Марта задумчиво и недоверчиво посмотрела Йохану в глаза.
– Скажи, ты говоришь правду? Ты действительно хочешь… – она замолчала, подбирая нужные слова, а потом отчаянно выпалила: – Хочешь быть со мной всю жизнь?!
– Раз уж сегодня день неприятных откровений, я тоже скажу тебе, в чем твоя беда, – раздраженно заявил Йохан. – Ты слишком хороша и отлично понимаешь, о чем думает любой из нашего брата, когда на тебя смотрит! Но при этом ты не желаешь понять, что это не может помешать благородному и достойному человеку захотеть взять тебя в жены перед Господом и людьми! Я, между прочим, хочу…
Ни слова не говоря, Марта бросилась Йохану на шею, да с таким пылом, что ему стоило труда удержаться на ногах. Она сама нашла его губы и принялась жарко и страстно целовать их…
Когда оба снова сочли уместным вернуться к словам, Марта пообещала:
– Пастор Глюк позовет тебя. Непременно! Я пока не решалась рассказать ему о тебе. Уж очень он не любит шведов! Но я обязательно расскажу…
– И за что же наш святой мудрец так не любит несчастную шведскую армию, между прочим, охраняющую его город от нашествия московитов? – едко поинтересовался Йохан.
– Господин Глюк… – замялась Марта. – Он… Только ты никому не рассказывай, особенно своим, ладно?! Он считает вас захватчиками! Он говорит, что Ливония должна быть свободной!
– Ага, и именно московиты ей в этом охотно помогут, когда придут сюда своими варварскими ордами, – скептически заметил трубач. – Просите лучше милости у Его Величества короля Швеции!
– Никогда, слышишь ты, никогда, – воскликнула Марта, и глаза ее сверкнули негодованием, – никогда и ни у кого мы не будем просить милости! Ни у вас, шведов, ни у московитов!
– Значит, ты отвергаешь меня, потому что я – швед и служу королю Карлу?
– Я не отвергаю тебя! – совсем по-другому, нежно и ласково, сказала Марта. – Просто я хочу, чтобы ты полюбил меня всерьез.
– И ты добилась своего, злая девчонка! – вздохнул Йохан. – Я именно так и полюбил тебя! Сам себя не узнаю… Подумать только, что будут говорить наши ребята в полку?!
– А какое тебе дело до того, что они о нас скажут?
– И верно, уже никакого. Скорее меня сейчас заботит, что скажет твой пастор, который, как я погляжу, на поверку выходит мятежником хуже Паткуля! И мою диспозицию, Марта, это обстоятельство отнюдь не облегчает… Что же, придется жениться и даже умолять этого свободолюбивого Глюка отдать свою воспитанницу за шведа!
Марта звонко и довольно рассмеялась и вновь позволила себя поцеловать.

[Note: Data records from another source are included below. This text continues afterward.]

(* ===== verification/ThreadStoreProps.v ===== *)
(** * Thread storage: theorems about every reachable directory

    The invariant of all runs of a thread directory and its handles, and what
    it gives: a cold open restores what a current handle holds, history is
    append-only, stale handles write nothing, and a crash between the append
    and the metadata loses nothing and repeats nothing. *)

From S2P Require Import Prelude GoStd Llm Events ThreadTypes ThreadFacts ThreadStore ThreadReplay ThreadStoreInv ThreadStoreOps ThreadStoreOpen.
From stdpp Require Import sorting.

Local Open Scope Z_scope.
Local Open Scope juex_scope.

(** ** Creation *)

Section Creation.
  Context (json_size : Commit -> option Z).

(** The first record of a thread, and the state it gives. *)
Definition first_scanned (c : Commit) : scannedCommit :=
  mkScanned c InitialGeneration 0 (0 + line_size json_size c).

Definition first_state (io : Io) (id alias parent : string) (c : Commit) (s : ReplayState) : Prop :=
  ValidID id = true /\
  c = mkCommit JournalVersion 1 (NewTimestamp (io_now io)) [created_fact id alias parent] /\
  validated id c /\
  exists s0, replay id [first_scanned c] = Ok s0 /\
    s = over_projection (fun p => set_Revision 1 (p_UpdatedAt p) p) s0 /\
    valid_projection (s_Projection s) id = true.

Definition first_handle (id : string) (c : Commit) (s : ReplayState) : Handle :=
  mkHandle id false
    (mkEventStore InitialGeneration true (0 + line_size json_size c) (wrap_uint64 2)) s false.

(** A thread directory with its metadata, and its journal or no file. *)
Definition first_disk (c : Commit) (s : ReplayState) : Disk :=
  mkDisk false (MetaProjection (s_Projection s)) {[journalName InitialGeneration := mkFile [c] 0]}.
Definition first_stub (s : ReplayState) : Disk :=
  mkDisk false (MetaProjection (s_Projection s)) ∅.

– Господин Глюк – добрый и все понимает! Он не станет мешать нам, если увидит, что мы любим друг друга, – заверила она!
…Шагая к себе на квартиру, Йохан никак не мог собраться с мыслями. Еще утром, спроси его кто-нибудь, хочет ли он жениться на Марте, он бы вряд ли нашелся что сказать. Но жизни своей без Марты, без ее своенравного, горячего характера, без ее всепобеждающего очарования он уже не представлял.
Надо же было ему, преданному солдату короля Карла, найти свою избранницу в семье родни изменника Паткуля! Знал бы его отец, достойный ветеран походов отца нынешнего короля, из какой мятежной семейки младший сын хочет взять ему невестку!
Впрочем, старый Крузе сам иногда спьяну отзывался о молодом короле в таких нелестных выражениях, что Йохану хотелось сцепиться с родным отцом врукопашную! Ну, значит, будет у старика достойная невестка – тоже за словом в карман не полезет, вот вместе и примутся ругать Его Величество… А матушке и сестрам Марта наверняка понравится – веселая, озорная, добрая, золотые руки…
Дочка пастора Бьорка Анна – та, конечно, поплачет! Жалко ее… Однако сама виновата: раньше нужно было быть посговорчивей!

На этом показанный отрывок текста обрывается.